John Kotter – Harvard Business School.

Think about how would you respond in these situations?

  • You have been involved in a difficult relationship at work, where unhelpful patterns of behaviour continue despite their obvious damaging effect on your working relationship, and even though you are both fully aware of the damage being done.
  • You know that smoking causes debilitating illnesses and that excessive drinking does little for your liver, but you still smoke and drink too much.
  • You have been prescribed a drug by your doctor, but you don’t take it, or get part-way through the treatment and stop taking it, even though you were clearly told that to do so would mean the drug will not be effective.
  • You started a critical training course but did not comply with course requirements, even though such activity was essential to your career prospects.
  • You determinedly decided to lose weight and take up exercise, yet a few weeks in you fell back into your old ways.
  • You said to yourself that you would never be like your ex-boss or a parent, yet you find yourself doing some of the things that you said you would never do, or, more worrying, gradually taking on more characteristics and mannerisms of that boss or parent and, when pointed out, take offence and leap to denial.
  • You have a choice to make behaviour change that might save your life. A trusted advisor (say your GP of 25 years), tells you that if you don’t lose weight quickly, dramatically lower your cholesterol and fatty liver and get a modicum of general fitness, your heart, already showing the early signs of angina, will give out. Could you and would you make that change when the consequences of failure are obvious, even potentially diabolic?
If any of these scenarios are familiar, then the good news is that this is more the norm than the exception. These examples all point out the difficulty in changing one’s behaviour. This is the challenge of change. To emphasise the point, though, let’s get a little more extreme. Even in situations where death might be around the corner, changing habits is difficult. Raphael Levey, founder of the Global Medical Forum, told an audience of IBM executives in November 2007 that the odds of making such change are poor. In fact, 90% of people will not comply with life-saving medical advice. Dr Edward Miller, the dean of the medical school and CEO of the hospital at Johns Hopkins University has said that, after coronary bypass, surgery patients could avoid the return of pain and the need to repeat the surgery, not to mention arrest the course of their disease before it kills them, by switching to healthier lifestyles. For a few weeks after their near-death experience, people are scared and will do what they were advised to do, but they soon park the fear and revert to their old ways. Only 10% change their lifestyle long-term. Changing behaviour is not just a health-care challenge. Most of us struggle to make the sorts of changes we need to. Just gathering information matters but is insufficient. We also need to bring in psychology, feelings and thoughts, which are too often ignored. In making change, it seems that frames of mind are better than facts. Neuroscience tells us that change does not occur simply because someone tells us the facts. For us to make sense of them, they have to fit what is already in the synapses of the brain, or they go in and then go right back out, effectively unheard or accepted as facts. The good news is that, while neuroscientists used to believe that the brain became ‘hard-wired’ early in life and could not change later on, now researchers such as Dr Michael Merzenich, a professor at the University of California at San Francisco, say that the brain’s ability to change – its ‘plasticity’ – is life-long. This is hugely encouraging because life’s experiences tell us that change is inevitable: we see this in our relationships, hobbies and interests, points of view, our bodies, the things we own and the memories we have. Yet, intentionally changing behaviour is so complex as to warrant its separation from the normal ebb and flow of life’s circumstances.

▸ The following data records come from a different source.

(** * ReflexRuntime: the exception-to-patch orchestration pipeline

    A shallow embedding of [reflexruntime/core] (schemas.py, llm_client.py,
    orchestrator.py, debug_logger.py) and the properties its specification
    states about it.

    Conventions.
    - A Python [str] is a [string]; every character is a code point below 256.
    - A module namespace ([module.__dict__]) is a [gmap string PyValue];
      attribute lookup on a module is lookup in that map.
    - Python code that can raise returns a [Result]; a function that also
      mutates process state runs in the monad [M], where the state reached
      before a raise is kept, as in Python.
    - What the interpreter and the operating system decide ([exec],
      [json.loads], [importlib], the clock, the file system, the model
      service) is a field of the record [Host].
    - Console output ([print], [traceback.print_tb]) is not modelled. *)

From Stdlib Require Import Ascii PrimFloat FloatOps SpecFloat.
From stdpp Require Import base gmap strings list pretty sorting.

Local Open Scope string_scope.
#[local] Set Warnings "-register-all,-inexact-float".

(** ** Python strings *)

Module PyStr.

Definition nl : string := String (Ascii.ascii_of_nat 10) EmptyString.

(** [str.isspace] on one code point below 256; the same class is the
    regular expression [\s] on a [str] pattern. *)
Definition is_space (c : ascii) : bool :=
  let n := Ascii.nat_of_ascii c in
  (Nat.leb 9 n && Nat.leb n 13) || (Nat.leb 28 n && Nat.leb n 32)
  || Nat.eqb n 133 || Nat.eqb n 160.

Definition is_lower (c : ascii) : bool :=
  let n := Ascii.nat_of_ascii c in Nat.leb 97 n && Nat.leb n 122.
Definition is_upper (c : ascii) : bool :=
  let n := Ascii.nat_of_ascii c in Nat.leb 65 n && Nat.leb n 90.
Definition is_digit (c : ascii) : bool :=
  let n := Ascii.nat_of_ascii c in Nat.leb 48 n && Nat.leb n 57.

(** [[a-zA-Z_]] and [[a-zA-Z0-9_]]. *)
Definition is_ident_start (c : ascii) : bool :=
  is_lower c || is_upper c || Ascii.eqb c "_".
Definition is_ident_char (c : ascii) : bool :=
  is_ident_start c || is_digit c.

Fixpoint take_while (p : ascii -> bool) (s : string) : string :=
  match s with
  | String c r => if p c then String c (take_while p r) else EmptyString
  | EmptyString => EmptyString
  end.

Fixpoint drop_while (p : ascii -> bool) (s : string) : string :=
  match s with
  | String c r => if p c then drop_while p r else s
  | EmptyString => EmptyString
  end.

(** [strip_prefix p s] is [Some r] when [s = p ++ r]. *)
Fixpoint strip_prefix (p s : string) : option string :=
  match p, s with
  | EmptyString, _ => Some s
  | String a p', String b s' =>
      if Ascii.eqb a b then strip_prefix p' s' else None
  | String _ _, EmptyString => None
  end.

Definition startswith (p s : string) : bool :=
  match strip_prefix p s with Some _ => true | None => false end.

(** [sub in s] *)
Fixpoint contains (sub s : string) : bool :=
  if startswith sub s then true
  else match s with
       | String _ r => contains sub r
       | EmptyString => false
       end.

Definition rev (s : string) : string :=
  String.string_of_list_ascii (List.rev (String.list_ascii_of_string s)).

Definition endswith (suffix s : string) : bool :=
  startswith (rev suffix) (rev s).

Definition lstrip (s : string) : string := drop_while is_space s.
Definition rstrip (s : string) : string := rev (drop_while is_space (rev s)).
Definition strip (s : string) : string := rstrip (lstrip s).

(** Split at the last occurrence of [sep]: [Some (before, after)]. *)
Fixpoint split_last (sep : ascii) (s : string) : option (string * string) :=
  match s with
  | EmptyString => None
  | String c r =>
      match split_last sep r with
      | Some (a, b) => Some (String c a, b)
      | None => if Ascii.eqb c sep then Some (EmptyString, r) else None
      end
  end.

(** [s.split('.')[-1]] *)
Definition last_segment (s : string) : string :=
  match split_last "." s with Some (_, b) => b | None => s end.

(** [s.rsplit('.', 1)[0]] *)
Definition before_last_dot (s : string) : string :=
  match split_last "." s with Some (a, _) => a | None => s end.

(** [s.replace(a, b)] for one-character [a] and [b]. *)
Fixpoint replace_char (a b : ascii) (s : string) : string :=
  match s with
  | EmptyString => EmptyString
  | String c r => String (if Ascii.eqb c a then b else c) (replace_char a b r)
  end.

Fixpoint all_chars (p : ascii -> bool) (s : string) : bool :=
  match s with
  | EmptyString => true
  | String c r => p c && all_chars p r
  end.

(** [os.path.basename] (POSIX). *)
Definition basename (p : string) : string :=
  match split_last "/" p with Some (_, b) => b | None => p end.

(** [os.path.splitext(p)[0]] for a [p] without a separator: the last dot
    starts the extension unless only dots precede it. *)
Definition splitext_root (p : string) : string :=
  match split_last "." p with
  | Some (a, _) => if all_chars (Ascii.eqb ".") a then p else a
  | None => p
  end.

(** [sep.join(l)] *)
Fixpoint join (sep : string) (l : list string) : string :=
  match l with
  | [] => EmptyString
  | [x] => x
  | x :: r => x +:+ sep +:+ join sep r
  end.

(** [str(n)] for an [int]. *)
Definition of_Z (z : Z) : string := pretty z.

End PyStr.

(** ** Exceptions *)

Module Exc.

(** The exception classes that occur in the pipeline. Only classes
    deriving from [Exception] are modelled: [SystemExit] and
    [KeyboardInterrupt] end the process and pass every handler below. *)
Inductive Class :=
| Exception
| SyntaxError | ImportError | ModuleNotFoundError
| ValueError | JSONDecodeError | ValidationError
| TypeError | AttributeError | NameError | KeyError
| OSError | ZeroDivisionError | OverflowError | RuntimeError.

#[export] Instance class_eq_dec : EqDecision Class.
Proof. solve_decision. Defined.

(** The nearest base class among the modelled ones. *)
Definition base (c : Class) : option Class :=
  match c with
  | Exception => None
  | ModuleNotFoundError => Some ImportError
  | JSONDecodeError | ValidationError => Some ValueError
  | _ => Some Exception
  end.

(** [issubclass c d]; the hierarchy is two levels deep below
    [Exception]. *)
Definition issubclass (c d : Class) : bool :=
  bool_decide (c = d)
  || match base c with
     | None => false
     | Some c1 =>
         bool_decide (c1 = d)
         || match base c1 with
            | None => false
            | Some c2 => bool_decide (c2 = d)
            end
     end.

(** A raised exception: its class and [str(e)]. *)
Record t := Raised { cls : Class; msg : string }.

End Exc.

(** The outcome of an expression that may raise. *)
Inductive Result (A : Type) :=
| Ok (a : A)
| Raise (e : Exc.t).
Arguments Ok {A} a.
Arguments Raise {A} e.

(** ** Python values, JSON, and the data of schemas.py *)

(** The objects a module namespace or a frame can hold, as far as the
    pipeline distinguishes them. *)
Inductive PyValue :=
| VNone
| VBool (b : bool)
| VInt (z : Z)
| VStr (s : string)
| VFunction (src : string)   (* the function object a [def] with this source creates *)
| VObject (repr : string).   (* any other object *)


#[export] Instance PyValue_eq_dec : EqDecision PyValue.
Proof. solve_decision. Defined.

(** A module's [__dict__]. *)
Abbreviation Namespace := (gmap string PyValue).

(** What [json.loads] returns. An object keeps its members in document
    order; a later duplicate key wins, as in the [dict] Python builds. *)
Inductive JSON :=
| JNull
| JBool (b : bool)
| JInt (z : Z)
| JFloat (f : float)
| JStr (s : string)
| JArr (l : list JSON)
| JObj (members : list (string * JSON)).

(** What [handle] can return: [True], [False], or [None] when control
    reaches the end of the function body. *)
Inductive PyRet := RTrue | RFalse | RNone.

Definition truthy (r : PyRet) : bool :=
  match r with RTrue => true | _ => false end.

Definition ret_of_bool (b : bool) : PyRet := if b then RTrue else RFalse.

(** [class ErrorContext(BaseModel)] *)
Record ErrorContext := mkErrorContext {
  exception_type : string;
  exception_message : string;
  traceback_str : string;
  target_fqn : string;
  source_code : string;
  file_path : string;
  line_number : Z;
  local_vars : list (string * PyValue)
}.

(** [class PatchProposal(BaseModel)]; the class-level defaults are
    [PatchProposal_default_confidence] and the empty list. *)
Record PatchProposal := mkPatchProposal {
  patch_code : string;
  explanation : string;
  confidence : float;
  test_cases : list string
}.

Definition PatchProposal_default_confidence : float := 0.8%float.

(** The exception type and value handed to a hook: [exc_type.__name__] and
    [str(exc_value)]. *)
Record ExcType := { type_name : string }.
Record ExcValue := { str_value : string }.

(** A traceback head: what [from_traceback] reads from [tb] and
    [tb.tb_frame]. [f_locals] is [None] when [dict(frame.f_locals)] raises;
    [globals_name] is [frame.f_globals.get('__name__')]. *)
Record Traceback := {
  tb_lineno : Z;
  co_filename : string;
  co_name : string;
  globals_name : option string;
  f_locals : option (list (string * PyValue));
  formatted : string   (* ''.join(traceback.format_exception(type, value, tb)) *)
}.

(** ** The host: interpreter, operating system and model service *)

(** A file of a log directory: its text, or a file that cannot be read. *)
Inductive File :=
| Text (content : string)
| Unreadable.

(** The outcome of [exec(code, ns)]: the namespace it leaves, and the
    exception if the code raised. *)
Inductive ExecOutcome :=
| ExecDone (ns : Namespace)
| ExecRaised (e : Exc.t) (ns : Namespace).

Record Host := {
  (** [os.getenv] *)
  getenv : string -> option string;
  (** The prompt built from the context, sent as one chat request:
      [Ok (Some text)] is [response.choices[0].message.content];
      [Ok None] a reply without content; [Raise] a transport or API error. *)
  chat_completion : ErrorContext -> Result (option string);
  (** [json.loads]; [None] is [JSONDecodeError]. *)
  json_loads : string -> option JSON;
  (** [float(s)] for a [str]; [None] is [ValueError]. *)
  float_of_str : string -> option float;
  (** [format(x, '.1%')] *)
  format_percent : float -> string;
  (** [json.dumps(d, default=str, indent=2)]; [None] when it raises. *)
  json_dumps : list (string * PyValue) -> option string;
  (** [str(d)] for a [dict]. *)
  str_of_dict : list (string * PyValue) -> string;
  (** [exec(code, ns)] *)
  py_exec : string -> Namespace -> ExecOutcome;
  (** [int(time.time())] and [datetime.now().strftime(...)] *)
  epoch_seconds : Z;
  strftime_now : string;
  (** [linecache.getline(path, i)]; the empty string when there is no such
      line. *)
  linecache_getline : string -> Z -> string;
  (** Whether [os.makedirs(dir)] succeeds, and whether a file of that
      name can be opened for writing in an existing directory. *)
  makedirs_ok : string -> bool;
  open_write_ok : string -> string -> bool
}.

(** [LLMClient] and [DebugLogger] instances. *)
Record LLMClient := { api_key : string; model : string }.
Record DebugLogger := { debug_dir : string }.

(** [SimpleOrchestrator] instance attributes. *)
Record SimpleOrchestrator := mkOrchestrator {
  _active_patches : list (string * PyValue);
  patches_applied : Z;
  debug : bool
}.

(** [SimpleOrchestrator.__init__] *)
Definition SimpleOrchestrator_init : SimpleOrchestrator :=
  {| _active_patches := []; patches_applied := 0; debug := true |}.

(** The mutable state of the process: the orchestrator [self], the loaded
    modules ([__main__] among them), the module-level singletons, the
    directories of the file system, and the calls made so far to the
    exception hook that was installed before ours. *)
Record Process := mkProcess {
  self : SimpleOrchestrator;
  modules : gmap string Namespace;
  _global_llm_client : option LLMClient;
  _global_debug_logger : option DebugLogger;
  fs : gmap string (gmap string File);
  original_excepthook_calls : list (ExcType * ExcValue * option Traceback)
}.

The role of a leader or coach in the challenge of change.

Making specific changes, such as becoming more competent, or thinking, feeling, relating and deciding differently, is not easy. These changes are the playground of the coach at work, influencing changes in the behaviour of the coachee. Whether you are coaching for aspiration, inspiration or solving a problem, the core objective is to facilitate change. Importantly, effective coaches believe that people can and do change. Shifts in behaviour, moods, thoughts, self-image and skills are all possible. Sometimes change is natural, sometimes designed. Your role as coach is to facilitate the latter; it is intentional in nature. Overcoming the challenge of change will be explored in more detail throughout our Leading Change series.

One thought on “Leading Change Series: The Challenge of Change

  1. Stephanie Gaylard says:

    Hi Jim
    Looking forward to learning more. One thing I find both interesting and challenging is the ability effectively coach others around change and yet struggle with making change in your own life, and how to reconcile this with being authentic.